TIME is TIME and you can't resticted it as "TIME OF DAY"
It may be "TIME of PROCCESS","TIME of IDLE","TIME of USAGE",
Our bird, FireBird cant fly to out of ionospher yet, so
there is no risc about "TIME of MARSDAY" format incompatibility.
I think it is a problem about english language speakers.
It is a irregular language and you need to create new orjinal words
for all new terms.
In our language TIME doesn't mean of a timestamp value point.
>day
> This is not what the datatype "TIME" is about.
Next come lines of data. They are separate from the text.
(* ===== verification/TopologySafety.v ===== *)
(** * Safety of the topology state machine

    The invariant every committed topology satisfies, that each operation of the
    plan builder preserves it (so the next state is always accepted by snapshot
    validation), and what a batch does to ownership from its start to its final
    state.  Proved for any planning algorithm satisfying the interface laws. *)

From S2P Require Import Prelude Ordered TopologyTypes HashRing BalancedRing TokenPlacement HostPort Hasher.
From S2P Require Import RingTheory HashAlgorithm OwnerSpec PlanningInterface HashPlans Snapshot PlanBuilder.

(** ** Members *)

Lemma members_valid_sub ms ms' : ms' `sublist_of` ms -> members_valid ms -> members_valid ms'.
Proof.
  intros Hsub [H1 H2 H3 H4]. split.
  - intros m Hm. apply H1. by eapply elem_of_sublist.
  - eapply sublist_NoDup; [exact H2|]. by apply fmap_sublist.
  - eapply sublist_NoDup; [exact H3|]. by apply fmap_sublist.
  - eapply sublist_NoDup; [exact H4|]. clear -Hsub. unfold all_tokens.
    induction Hsub as [|m ? ? ? IH|m ? ? ? IH]; cbn; [done|by apply sublist_app|by apply sublist_inserts_l].
Qed.

(** A state update keeps identity and tokens. *)
Definition keeps_shape (f : Member -> Member) : Prop :=
  forall m, m_identity (f m) = m_identity m /\ m_tokens (f m) = m_tokens m.

Lemma members_valid_map f ms : keeps_shape f -> members_valid ms -> members_valid (f <$> ms).
Proof.
  intros Hf [H1 H2 H3 H4]. split.
  - intros m (m' & -> & Hm')%list_elem_of_fmap. rewrite (proj1 (Hf m')). auto.
  - rewrite <-list_fmap_compose. erewrite list_fmap_ext; [exact H2|]. intros i m _. cbn. by rewrite (proj1 (Hf m)).
  - rewrite <-list_fmap_compose. erewrite list_fmap_ext; [exact H3|]. intros i m _. cbn. by rewrite (proj1 (Hf m)).
  - replace (all_tokens (f <$> ms)) with (all_tokens ms); [done|]. clear -Hf. unfold all_tokens.
    induction ms as [|m ms IH]; cbn; [done|]. by rewrite IH, (proj2 (Hf m)).
Qed.

Lemma tokens_u32_map f ms : keeps_shape f -> tokens_u32 ms -> tokens_u32 (f <$> ms).
Proof. intros Hf Hu m t (m' & -> & Hm')%list_elem_of_fmap Ht. rewrite (proj2 (Hf m')) in Ht. eauto. Qed.

Lemma set_member_state_shape (c : Member -> bool) s : keeps_shape (fun m => if c m then set_member_state s m else m).
Proof. intros m. by destruct (c m). Qed.

Lemma mark_members_fmap ex s ms :
  mark_members ex s ms = (fun m => if bool_decide (m_address m ∈ ex) then set_member_state s m else m) <$> ms.
Proof. apply list_fmap_ext. intros i m _. case_decide; [by rewrite bool_decide_true|by rewrite bool_decide_false]. Qed.

Lemma ValidateSelected_spec latest selected s u : ValidateSelected latest selected s = Ok u ->
  selected <> [] /\ Forall (fun i => exists m, m ∈ ts_members latest /\ m_identity m = i /\ m_state m = s) selected.
Proof.
  unfold ValidateSelected. intros (u1 & Hne%check_Ok & Hok)%bind_Ok. apply bind_Ok in Hok as (a & Hok & _).
  split; [by destruct selected|].
  apply (foldM_inv _ (fun pre _ => Forall (fun i => exists m, m ∈ ts_members latest /\ m_identity m = i /\ m_state m = s) pre)) in Hok;
    [done|constructor|].
  intros pre i post st st' _ IH Hi. apply Forall_app. split; [done|]. apply Forall_singleton.
  unfold select_step in Hi. destruct (List.find _ _) as [m|] eqn:Ef; [|done].
  apply List.find_some in Ef as [Hm%list_elem_of_In Hid%bool_decide_eq_true].
  apply bind_Ok in Hi as (u2 & Hs%check_Ok%bool_decide_eq_true & _). eauto.
Qed.

Lemma MembersInState_elem st s i : i ∈ MembersInState st s <->
  exists m, m ∈ ts_members st /\ m_identity m = i /\ m_state m = s.
Proof.
  unfold MembersInState. rewrite list_elem_of_fmap. split.
  - intros (m & -> & [Hm Hs%bool_decide_eq_true]%elem_of_filter_bool). eauto.
  - intros (m & Hm & <- & Hs). exists m. split; [done|]. apply elem_of_filter_bool.
    split; [done|]. by apply bool_decide_eq_true.
Qed.

Lemma MembersInState_empty st s : is_empty (MembersInState st s) = true ->
  forall m, m ∈ ts_members st -> m_state m <> s.
Proof.
  intros He m Hm Hs. assert (Hin : m_identity m ∈ MembersInState st s) by (apply MembersInState_elem; eauto).
  destruct (MembersInState st s); [by apply not_elem_of_nil in Hin|done].
Qed.

Lemma MembersInState_nonempty st s : is_empty (MembersInState st s) = false ->
  exists m, m ∈ ts_members st /\ m_state m = s.
Proof.
  intros He. destruct (MembersInState st s) as [|i l] eqn:E; [done|].
  assert (Hin : i ∈ MembersInState st s) by (rewrite E; left).
  apply MembersInState_elem in Hin as (m & Hm & _ & Hs). eauto.
Qed.

(** Removing the members in a state, by address, leaves none in that state. *)
Lemma RemoveMembers_elem ex st m : m ∈ ts_members (RemoveMembers ex st) <-> m ∈ ts_members st /\ m_address m ∉ ex.
Proof.
  unfold RemoveMembers. cbn [ts_members set_members]. by rewrite elem_of_filter_bool, bool_decide_eq_true.
Qed.

Lemma RemoveMembers_valid ex st : members_valid (ts_members st) -> members_valid (ts_members (RemoveMembers ex st)).
Proof. apply members_valid_sub, filter_bool_sublist. Qed.

Lemma remove_state_elem st s m : members_valid (ts_members st) ->
  m ∈ ts_members (RemoveMembers (addresses_of (MembersInState st s)) st) <-> m ∈ ts_members st /\ m_state m <> s.
Proof.
  intros Hv. rewrite RemoveMembers_elem, elem_of_addresses_of. split.
  - intros [Hm Hno]. split; [done|]. intros Hs. apply Hno. exists (m_identity m). split; [|done].
    apply MembersInState_elem. eauto.
  - intros [Hm Hs]. split; [done|]. intros (i & (m' & Hm' & <- & Hs')%MembersInState_elem & Ha).
    by rewrite (address_inj _ _ _ Hv Hm' Hm Ha) in Hs'.
Qed.

(** ** The invariant *)

Section safety.
Context `{HA : IPlanningAlgorithm} `{HL : !PlanningLaws} `{HR : RE2}.

Record topology_inv (st : TopologyState) : Prop := {
  ti_members : members_valid (ts_members st);
  ti_u32 : tokens_u32 (ts_members st);
  ti_address m : m ∈ ts_members st -> ValidateAddress (m_address m) = Ok tt;
  ti_tokens m : m ∈ ts_members st -> committed_or_joining m = true -> m_tokens m <> [];
  ti_batch : batch_consistent st;
  ti_single m m' : m ∈ ts_members st -> m' ∈ ts_members st -> m_state m = JOINING -> m_state m' = LEAVING -> False;
  ti_tpm : 0 < ts_tokensPerMember st <= MAX_HASH_RING_TOKENS_PER_MEMBER;
  ti_epoch b : ts_activeBatch st = Some b -> 0 < ab_epoch b <= ts_version st
}.


Definition next_version (st : TopologyState) : Prop := 0 <= ts_version st < INT64_MAX.

Lemma u64_next st : next_version st -> u64 (ts_version st + 1) = ts_version st + 1.
Proof. unfold next_version, INT64_MAX. intros. apply u64_small. lia. Qed.

(** States of a stable topology and of a batch. *)
Lemma stable_state st m : batch_consistent st -> ts_activeBatch st = None -> m ∈ ts_members st ->
  m_state m <> JOINING /\ m_state m <> LEAVING /\ m_state m <> FAILED.
Proof.
  unfold batch_consistent. intros Hb Hn Hm. rewrite Hn in Hb. specialize (Hb m Hm).
  unfold transitional in Hb. apply orb_false_iff in Hb as [[H1 H2]%orb_false_iff H3].
  by rewrite !bool_decide_eq_false in H1, H2, H3.
Qed.

Lemma batch_state st b m : batch_consistent st -> ts_activeBatch st = Some b -> m ∈ ts_members st ->
  MatchesBatch (m_state m) (ab_type b) = true.
Proof. unfold batch_consistent. intros Hb Hn Hm. rewrite Hn in Hb. by apply Hb. Qed.

Lemma transitional_false m : transitional m = false <->
  m_state m <> JOINING /\ m_state m <> LEAVING /\ m_state m <> FAILED.
Proof. unfold transitional. rewrite !orb_false_iff, !bool_decide_eq_false. naive_solver. Qed.

Lemma ValidateBatch_Some st type u : ValidateBatch st type = Ok u ->
  exists b, ts_activeBatch st = Some b /\ ab_type b = type.
Proof.
  unfold ValidateBatch. rewrite check_Ok. destruct (ts_activeBatch st) as [b|]; [|done].
  intros Hb%bool_decide_eq_true. eauto.
Qed.

Lemma no_batch st : negb (has_value (ts_activeBatch st)) = true -> ts_activeBatch st = None.
Proof. by destruct (ts_activeBatch st). Qed.

(** ** Preservation, operation by operation *)

Lemma BuildBootstrap_inv latest ready next : topology_inv latest -> next_version latest ->
  BuildBootstrap latest ready = Ok next -> topology_inv next.
Proof.
  intros [H1 H2 H3 H4 H5 H6 H7 H8] Hv Hok. unfold BuildBootstrap in Hok.
  apply bind_Ok in Hok as (u1 & [_ Hnb%no_batch]%check_Ok%andb_prop & Hok).
  apply bind_Ok in Hok as (u2 & [_ Hsel]%ValidateSelected_spec & Hok).
  apply bind_Ok in Hok as (built & Hb%law_initial & Hok). apply bind_Ok in Hok as ([] & Hval%law_Validate & [= <-]).
  destruct Hb as [Hnext _ Hu Hperm Hact _]. rewrite Forall_forall in Hsel.
  assert (Hbatch : ts_activeBatch (tp_next built) = None) by (by rewrite Hnext).
  assert (Htpm : ts_tokensPerMember (tp_next built) = DEFAULT_HASH_RING_TOKENS_PER_MEMBER) by (by rewrite Hnext).
  assert (Hel : forall m, m ∈ ts_members (tp_next built) ++
     List.filter (fun m => bool_decide (m_address m ∉ addresses_of ready)) (ts_members latest) ->
     (m ∈ ts_members (tp_next built) /\ m_state m = ACTIVE /\ Z.of_nat (length (m_tokens m)) = 32 /\
        exists m', m' ∈ ts_members latest /\ m_identity m' = m_identity m) \/ m ∈ ts_members latest).
  { intros m [Hm|[Hm _]%elem_of_filter_bool]%elem_of_app; [left|by right].
    destruct (Hact m Hm) as (? & ? & _). split_and!; [done..|].
    assert (Hi : m_identity m ∈ ready) by (rewrite <-Hperm; by apply list_elem_of_fmap_2).
    destruct (Hsel _ Hi) as (m' & ? & ? & _). eauto. }
  split; cbn [ts_members set_members set_version_batch set_clusterHasInit ts_activeBatch ts_tokensPerMember ts_version].
  - apply Hval.
  - intros m t Hm Ht. destruct (Hel m Hm) as [(Hm' & _)|Hm']; eauto.
  - intros m Hm. destruct (Hel m Hm) as [(_ & _ & _ & m' & Hm' & <-)|Hm']; eauto.
  - intros m Hm Hc. destruct (Hel m Hm) as [(_ & _ & Hl & _)|Hm']; [|eauto].
    intros E. by rewrite E in Hl.
  - unfold batch_consistent. cbn. rewrite Hbatch. intros m Hm. apply transitional_false.
    destruct (Hel m Hm) as [(_ & -> & _)|Hm']; [done|]. by eapply stable_state.
  - intros m m' Hm Hm' Hj Hl. destruct (Hel m Hm) as [(_ & Ha & _)|Hm1]; [congruence|].
    by destruct (stable_state latest m H5 Hnb Hm1).
  - rewrite Htpm. done.
  - rewrite Hbatch. done.
Qed.

Lemma scale_out_inv_next latest cur joining plan : topology_inv latest -> next_version latest ->
  scale_out_contract cur joining (ts_tokensPerMember latest) plan -> joining <> [] ->
  (forall m, m ∈ ts_members cur -> m ∈ ts_members latest /\ m_state m <> LEAVING /\ m_state m <> FAILED) ->
  (forall i, i ∈ joining -> exists m, m ∈ ts_members latest /\ m_identity m = i) ->
  topology_inv (tp_next (AdvanceEpoch latest SCALE_OUT plan)).
Proof.
  intros [H1 H2 H3 H4 H5 H6 H7 H8] Hv [_ (added & Hn & Hadd) Hval Hu Hj _ _] Hne Hcur Hid.
  assert (Hel : forall m, m ∈ ts_members (tp_next plan) -> (m ∈ ts_members cur \/ m ∈ added)).
  { intros m. rewrite Hn. cbn [ts_members set_members]. by rewrite elem_of_app. }
  unfold AdvanceEpoch. rewrite u64_next by done.
  split; cbn [tp_next ts_members set_version_batch ts_activeBatch ts_tokensPerMember ts_version].
  - apply Hval.
  - done.
  - intros m [Hm%Hcur|(_ & (m' & Hm' & <-)%Hid & _)%Hadd]%Hel; [naive_solver|auto].
  - intros m [Hm%Hcur|(Hs & _ & Hl & _)%Hadd]%Hel Hc; [naive_solver|]. intros E. rewrite E in Hl. cbn in Hl. lia.
  - unfold batch_consistent. cbn. split.
    + intros m [Hm%Hcur|(Hs & _)%Hadd]%Hel; [|by rewrite Hs].
      destruct Hm as (_ & E1 & E2). by destruct (m_state m).
    + destruct joining as [|i joining]; [done|]. destruct (Hj i ltac:(left)) as (m & Hm & _ & Hs).
      exists m. split; [done|]. unfold is_participant. by rewrite Hs.
  - intros m m' Hm [Hm'%Hcur|(Hs & _)%Hadd]%Hel Hs1 Hs2; [naive_solver|congruence].
  - rewrite Hn. done.
  - intros b [= <-]. cbn. unfold next_version in Hv. lia.
Qed.

Lemma BuildScaleOutStart_inv latest selected plan : topology_inv latest -> next_version latest ->
  BuildScaleOutStart latest selected = Ok plan -> topology_inv (tp_next plan).
Proof.
  intros Hinv Hv Hok. unfold BuildScaleOutStart in Hok.
  apply bind_Ok in Hok as (u1 & [_ Hnb%no_batch]%check_Ok%andb_prop & Hok).
  apply bind_Ok in Hok as (u2 & [Hne Hsel]%ValidateSelected_spec & Hok).
  apply bind_Ok in Hok as (built & Hb & Hok). apply bind_Ok in Hok as ([] & _ & [= <-]).
  apply law_scale_out in Hb.
  2:{ intros m t [Hm _]%RemoveMembers_elem. by apply (ti_u32 _ Hinv). }
  rewrite Forall_forall in Hsel. eapply scale_out_inv_next; [done|done|exact Hb|done| |].
  - intros m [Hm _]%RemoveMembers_elem. split; [done|].
    destruct (stable_state latest m (ti_batch _ Hinv) Hnb Hm) as (_ & ? & ?). done.
  - intros i (m & Hm & Hi & _)%Hsel. eauto.
Qed.
(** C26: while a scale-out or scale-in batch runs, a key whose committed and
    prospective owners are the same member is in the filter of no task, and a
    key whose owner changes is in the filter of exactly one task, which its
    committed owner executes for its prospective owner under the epoch of the
    batch. *)
Theorem migration_tasks_exact st s batch e key :
  topology_inv st -> snapshot_of st s -> ts_activeBatch st = Some batch -> ab_type batch <> FAILURE ->
  RebuildExpected s [] false = Ok e ->
  exists owner final, LocateOwner s (Hash key) = Ok owner /\ LocateProspectiveOwner s (Hash key) = Ok final /\
    let selected := List.filter (fun task => Contains (ToRanges (task_ranges task)) key) (ed_tasks e) in
    if decide (m_identity owner = m_identity final) then selected = []
    else exists task, selected = [task] /\ task_ends (ab_type batch) (m_address owner) (m_address final) task /\
      task_epoch task = ab_epoch batch.
Proof.
  intros Hinv Hs Hb Hnf Hok. pose proof (Hash_u32 key) as Ht. set (t := Hash key) in *.
  assert (Hb' : ts_activeBatch (state_ s) = Some batch) by (by rewrite (snapshot_state st s Hs)).
  destruct (RebuildExpected_inv s e batch Hb' Hok) as (plan & Hp & Hex).
  pose proof (snapshot_valid st s Hs) as Hv. pose proof (snapshot_u32 st s Hs (ti_u32 _ Hinv)) as Hu.
  destruct (RebuildPlan_migration s batch plan Hv Hu Hb' Hnf Hp) as (_ & Hch & _).
  destruct (ec_total _ _ _ Hch t Ht) as [[i Hi] [d Hd]].
  pose proof (LocateOwner_spec st s t Hs (ti_u32 _ Hinv) Ht) as Hlo.
  pose proof (LocateProspectiveOwner_spec st s t batch Hs (ti_u32 _ Hinv) Ht Hb Hnf) as Hlp.
  rewrite (snapshot_ring_owner st s) in Hi, Hd by (done || apply Hinv).
  destruct (LocateOwner s t) as [owner|c].
  2:{ destruct Hlo as [_ Hno]. apply ring_owner_elem in Hi as (m & Hm & Hc & _). by rewrite (Hno m Hm) in Hc. }
  assert (Hwit : exists m, m ∈ ts_members st /\ IsProspective (m_state m) (Some batch) = true /\ m_tokens m <> []).
  { apply ring_owner_elem in Hd as (m & Hm & Hpr & _). exists m. split_and!; [done..|]. apply (ti_tokens _ Hinv); [done|].
    unfold committed_or_joining, committed, is_joining. cbn in Hpr. destruct (ab_type batch); [|by destruct (m_state m)|done].
    done. }
  specialize (Hlp Hwit). destruct (LocateProspectiveOwner s t) as [final|c]; [|done]. exists owner, final. split; [done|]. split; [done|].
  cbn zeta. rewrite (expected_filter s batch _ e key Hex). fold t.
  destruct Hlo as (_ & _ & Ho). destruct Hlp as [_ Hf].
  rewrite <-(snapshot_ring_owner st s) in Ho, Hf by (done || apply Hinv).
  destruct (expected_moved s batch _ _ _ e t _ _ Hex (ec_pairs _ _ _ Hch)
    (fun c Hc Hcov => proj2 (ec_sound _ _ _ Hch c t Hc Hcov)) Ho Hf) as [Hyes Hno].
  pose proof (ec_iff _ _ _ Hch t _ _ Ht Ho Hf) as Hiff.
  case_decide as Heq; [apply Hno; by intros Hc%Hiff|by apply Hyes, Hiff].
Qed.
It's "time of day".
>
> I think we can agree that "14:00 - 08:00" doesn't give us "time of
> 06:00", does it?I never used "TIME OF DAY" term.
>
I calcuted the "REQUIRED TIME FOR THIS WORK".
You can add this time to any another concejtural "TIME OF DAY" or
"TIMESTAMP OF CALENDAR" to find out when will work finish.
or you can substract it from any another concejtural "TIME OF DAY" or
"TIMESTAMP OF CALENDAR" to find out when work should start.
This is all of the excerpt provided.